2009/11/02

Journal Entry #6

Today’s lesson was one of the lecture ones again. Well, that what I thought at first. It was not a usual lecture but rather a work through a work sheet where students needed to apply previously learned material in order to find out about characteristics of disjoint and independent sets. Interesting was that Ms. Ringquist correctly recognized a confusion among students about notation of intersections and she realised that the next time she should do the notation before introducing (or in the process of introducing) binomial random variables. Each lesson is individually specific to a classroom setting (i.e. level and forms of students’ understandings) and it is crucial that a teacher keeps revising her lesson plans for future improvements. Ms. Ringquest told me she will change the order of her syllabus for the next year. Furthermore, I could clearly see an example of an appropriate recommendation for students wondering about performance. When multiplying especially these examples of geometric probabilities, it is important to write down multipliers since partial credit can be given for correct understanding but incorrect result.
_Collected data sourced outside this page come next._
Lemma let_tail_ok name m value t l D : value_ok D value →
  tail_ok D ({[name]} ∪ D) (_ ← lower_let name m value t l; some_value (_emit_unit l)).
Proof.
  intros Hv p O scope rest L c q st Hp Hcov Hst. apply wp_bind. unfold lower_let. apply wp_bind.
  eapply wp_mono; [by eapply Hv|]. cbn beta. intros v st1 (q1 & Hst1 & Hle1 & Hv1).
  eapply wp_bind_name; [done..|]. intros n q2 st2 Hle2 Hst2. apply (covers_insert _ name n) in Hcov.
  eapply wp_mono; [eapply some_value_ok; [apply emit_unit_ok|done..]|]. cbn beta.
  intros w st3 [He|(q3 & Hst3 & Hle3 & Hw)]; exists (<[name := n]> scope), q2; [by left|right].
  exists q3. split; [done|]. split; [by do 2 (etransitivity; [done|])|done].
Qed.

Lemma lowers_statement_node s : (∀ c, c ∈ children (NStatement s) → lowers c) → lowers (NStatement s).
Proof.
  intros Hc D p Hf. destruct s as [name m x l o|x l|x l|x b e l|x b l|variable x b l|l|l]; parts Hf.
  - specialize (Hc (NExpression x) ltac:(left) D (p ++ [0%nat]) ltac:(done)).
    split; [by apply lower_let_ok|]. intros t. by apply let_tail_ok.
  - assert (unit_ok D (lower_s p (ReturnStatement x l))) as H.
    { cbn [lower_statement]. apply lower_return_ok. intros y Hy. destruct x as [x|]; [|done]. injection Hy as <-.
      apply (Hc (NExpression x)); [left|done]. }
    split; [done|]. intros t. by apply no_value_ok.
  - specialize (Hc (NExpression x) ltac:(left) D (p ++ [0%nat]) ltac:(done)).
    split; [by apply value_unit|]. intros t. by apply some_value_ok.
  - pose proof (Hc (NExpression x) ltac:(left) D (p ++ [0%nat]) ltac:(done)) as Hx.
    destruct (Hc (NBlock b) ltac:(right; left) D (p ++ [1%nat]) ltac:(done)) as [Hb1 Hb2].
    assert (∀ c, c ∈ match e with Some (ElseBlock b) => [NBlock b] | Some (ElseIf s) => [NStatement s] | None => [] end → lowers c) as Hce
      by (intros c Hin; apply Hc; right; by right).
    pose proof (λ t, lowers_else (p ++ [2%nat]) e D t l Hce ltac:(done)) as He.
    split; [apply lower_if_ok; [done..|by apply (He None)]|]. intros t. apply with_type_ok; [done|]. intros t'.
    apply lower_value_if_ok; [done..|by apply (He (Some t'))].
  - pose proof (Hc (NExpression x) ltac:(left) D (p ++ [0%nat]) ltac:(done)) as Hx.
    destruct (Hc (NBlock b) ltac:(right; left) D (p ++ [1%nat]) ltac:(done)) as [Hb1 Hb2].
    split; [by apply lower_while_ok|]. intros t. apply with_type_ok; [done|]. intros t'. by apply lower_value_while_ok.
  - pose proof (Hc (NExpression x) ltac:(left) D (p ++ [0%nat]) ltac:(done)) as Hx.
    destruct (Hc (NBlock b) ltac:(right; left) ({[variable]} ∪ D) (p ++ [1%nat]) ltac:(done)) as [Hb1 Hb2].
    split; [by apply lower_for_statement_ok|]. intros t. apply with_type_ok; [done|]. intros t'. by apply lower_value_for_ok.
  - split; [apply lower_break_ok|]. intros t. apply no_value_ok, lower_break_ok.
  - split; [apply lower_continue_ok|]. intros t. apply no_value_ok, lower_continue_ok.
Qed.
#[export] Instance exec_ret : MRet exec := λ A a m, (Done a, m).
#[export] Instance exec_bind : MBind exec := λ A B f c m,
  match c m with
  | (Done a, m) => f a m
  | (Raise e, m) => (Raise e, m)
  | (NoFuel, m) => (NoFuel, m)
  end.

(** A result that does not touch the machine. *)
Definition lift {A} (r : run_result A) : exec A := λ m, (r, m).
Definition raise {A} (e : run_error) : exec A := lift (Raise e).
Definition get : exec machine := λ m, (Done m, m).
Definition modify (f : machine → machine) : exec () := λ m, (Done (), f m).

(** Evaluate the items of a list from left to right. *)
Fixpoint exec_map {A B} (f : A → exec B) (l : list A) : exec (list B) :=
  match l with
  | [] => mret []
  | x :: l => y ← f x; ys ← exec_map f l; mret (y :: ys)
  end.

(** Run a step of a state for each element. *)
Fixpoint exec_fold {A S} (f : S → A → exec S) (s : S) (l : list A) : exec S :=
  match l with
  | [] => mret s
  | x :: l => s ← f s x; exec_fold f s l
  end.

(** [try: body finally: cleanup]. *)
Definition finally {A} (body : exec A) (cleanup : machine → machine) : exec A := λ m,
  let '(r, m) := body m in (r, cleanup m).

(** * The heap *)

Definition allocate (o : object) : exec value := λ m,
  (Done (NObject (length (heap m))), set_heap (heap m ++ [o]) m).

Definition store (loc : nat) (o : object) : exec () := modify (λ m, set_heap (<[loc := o]> (heap m)) m).

Definition load_object (v : value) : exec (option (nat * object)) := λ m,
  (Done (match v with
         | NObject loc => o ← heap m !! loc; Some (loc, o)
         | _ => None
         end), m).

(** * Frames *)

(** What one activation of a function owns: the SSA [values], the
[environment] of its bindings and the names that are [mutable]. *)
Record frame := mk_frame {
  values : gmap Z value;
  environment : gmap ustring value;
  mutable : gset ustring;
}.

Definition set_value (fr : frame) (id : Z) (v : value) : frame :=
  mk_frame (<[id := v]> (values fr)) (environment fr) (mutable fr).

Definition _value (fr : frame) (value_id : Z) : exec value :=
  match values fr !! value_id with
  | Some v => mret v
  | None => raise (UnavailableValue value_id)
  end.

Definition _map_value (fr : frame) (value_id : Z) : exec (list (ustring * value)) :=
  v ← _value fr value_id;
  match v with NMap entries => mret entries | _ => raise InvalidMapValue end.

Definition _map_builder (fr : frame) (value_id : Z) : exec (nat * list (ustring * value) * bool) :=
  v ← _value fr value_id;
  o ← load_object v;
  match o with
  | Some (loc, MapBuilder entries consumed) => mret (loc, entries, consumed)
  | _ => raise InvalidMapBuilder
  end.

Definition _struct_builder (fr : frame) (value_id : Z)
    : exec (nat * (ustring * list ustring * list (ustring * value) * bool)) :=
  v ← _value fr value_id;
  o ← load_object v;
  match o with
  | Some (loc, StructBuilder name required fields consumed) => mret (loc, (name, required, fields, consumed))
  | _ => raise InvalidStructBuilder
  end.

Definition _iterator (fr : frame) (value_id : Z) : exec (nat * list value * nat) :=
  v ← _value fr value_id;
  o ← load_object v;
  match o with
  | Some (loc, ListIterator items index) => mret (loc, items, index)
  | _ => raise InvalidIterator
  end.

Definition key_text (v : value) : exec ustring :=
  match v with NString s => mret s | _ => raise MapKeyNotString end.

(** * Names *)

Definition _BUILTINS : list ustring := [u "print"; u "println"; u "Error"; u "Some"; u "None"; u "Ok"; u "Err"].

(** The builtins that the installed adapters add. *)
Definition extension_builtins : list ustring :=
  [u "parse_json"; u "encode_json";
   u "decimal"; u "decimal_add"; u "decimal_sub"; u "decimal_cmp"; u "decimal_text";
   u "bounded_queue"; u "queue_try_send"; u "queue_try_recv"; u "queue_len"; u "queue_capacity";
   u "task_scope"; u "task_spawn"; u "task_join_all"; u "task_pending"; u "task_capacity"; u "task_closed";
   u "task_cancel"; u "task_cancel_all"; u "parallel_map"].

(** [{item.name: item for item in functions}]: the last function of a name. *)
Definition function_named (fs : list MirFunction) (name : ustring) : option MirFunction :=
  List.find (λ f, bool_decide (mir_function_name f = name)) (rev fs).

(** [functions_by_module.get(key)]. *)
Definition module_functions (mir : MirGraph) (k : ustring) : option (list MirFunction) :=
  functions <$> assoc k (modules mir).

Section executor.
Context (float_repr : spec_float → ustring).
Context (mir : MirGraph) (max_steps max_call_depth : Z).

Definition _consume_step : exec () :=
  _ ← modify (λ m, set_steps (steps m + 1) m);
  m ← get;
  if max_steps <? steps m then raise StepBudgetExceeded else mret ().

Definition load_name (module_key name : ustring) (fr : frame) : exec value :=
  match assoc module_key (modules mir) with
  | None => raise (PyKeyError module_key)
  | Some module =>
      match environment fr !! name with
      | Some v => mret v
      | None =>
          if bool_decide (is_Some (function_named (functions module) name)) then mret (NFunction name module_key)
          else
            match assoc name (module_imports module) with
            | Some k => mret (NModule k)
            | None =>
                if bool_decide (name ∈ _BUILTINS ++ extension_builtins) then mret (NBuiltin name)
                else raise (UnknownLoadName name)
            end
      end
  end.

(** * Instructions *)

Section step.
(** The activation of a function: [_call]. *)
Context (call : MirFunction → list value → ustring → exec value).

Definition one_argument (name : ustring) (arguments : list value) (k : value → exec value) : exec value :=
  match arguments with [a] => k a | _ => raise (BuiltinArity name) end.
After we have been done with the work sheet, we moved onto the textbook questions. The most intellectually striking one was the one about drawing M&M’s of different colours from a general population of all M&M’s. We were given particular probabilities for each colour and asked for probabilities of different colour combinations (haha, the author of the text book even included a “striped” M&M as a question – that is logically impossible, i.e. 0% probability, because M&M’s have only one specific colour by nature). As far as the calculating process is concerned, technically, it matters that we are drawing without the replacement because each time we draw out one M&M out of “n” M&M’s, the probability for the next one is calculated from the total number of (n-1) M&M’s. Practically, however, we can pretend that we are drawing without the replacement because the population of all M&M’s is massive. And that makes it easier. Students needed to think thoroughly through the setting of each question in order to realise what type of drawing should be used. Well done!
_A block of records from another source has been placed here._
(* ===== verification/NativeProof.v ===== *)
(** What the direct executor guarantees of every graph: [run_mir_native]
terminates, every call leaves the call depth and the module as it found them,
and a larger budget does not change a run that stayed within a smaller one. *)

From Stdlib Require Import Floats.SpecFloat.
From S2P Require Import Prelude TypeSystem Lexer Ast Capability Mir MirProof MirGraph Value NativeRuntime.
From S2P Require Import NativeAdmission.

(** * Frames and budgets *)

(** What every computation of the executor leaves unchanged, and what grows. *)
Record kept (m m' : machine) : Prop := {
  kept_steps : steps m <= steps m';
  kept_depth : depth m' = depth m;
  kept_module : current_module_key m' = current_module_key m;
  kept_output : output m `prefix_of` output m';
}.

Lemma kept_refl m : kept m m.
Proof. by split. Qed.

Lemma kept_trans m1 m2 m3 : kept m1 m2 → kept m2 m3 → kept m1 m3.
Proof.
  intros [A1 A2 A3 A4] [B1 B2 B3 B4]. split; [lia|congruence|congruence|by etrans].
Qed.

Section budget.
Context (float_repr : spec_float → ustring) (mir : MirGraph) (max_steps max_call_depth : Z).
Moreover, reading the Venn diagrams raised some questions and the teacher correctly offered both logical/verbal and mathematical explanations. Anytime the class asked why, this space for questions was answered through a conversational way such that the teacher asked a few other questions until students reached own conclusions. Here I realised I was not in a lecture-type class at all. Ms. Ringquist looked at the students and saw they did not seem convinced by the verbal reasoning. Thus she started again and wrote the mathematical proof down in a exact way and then everybody had “thumbs up” (i.e. was comfortable). For a particular dilemma about independent events not being able to be when disjoint events are defined, the class could not digest the reasoning to complete comprehension. Therefore, the teacher promised she would explore a better (i.e. easier to understand) explanation that night and tell the class tomorrow. Receiving the real-time feedback from the class is important so that a teacher can accommodate students’ needs.

Lastly to mention, as an indirect effect of discussion class, the time run out and we did not manage to get to the concept of tree diagrams. Therefore, naturally, the homework was altered by excluding such questions.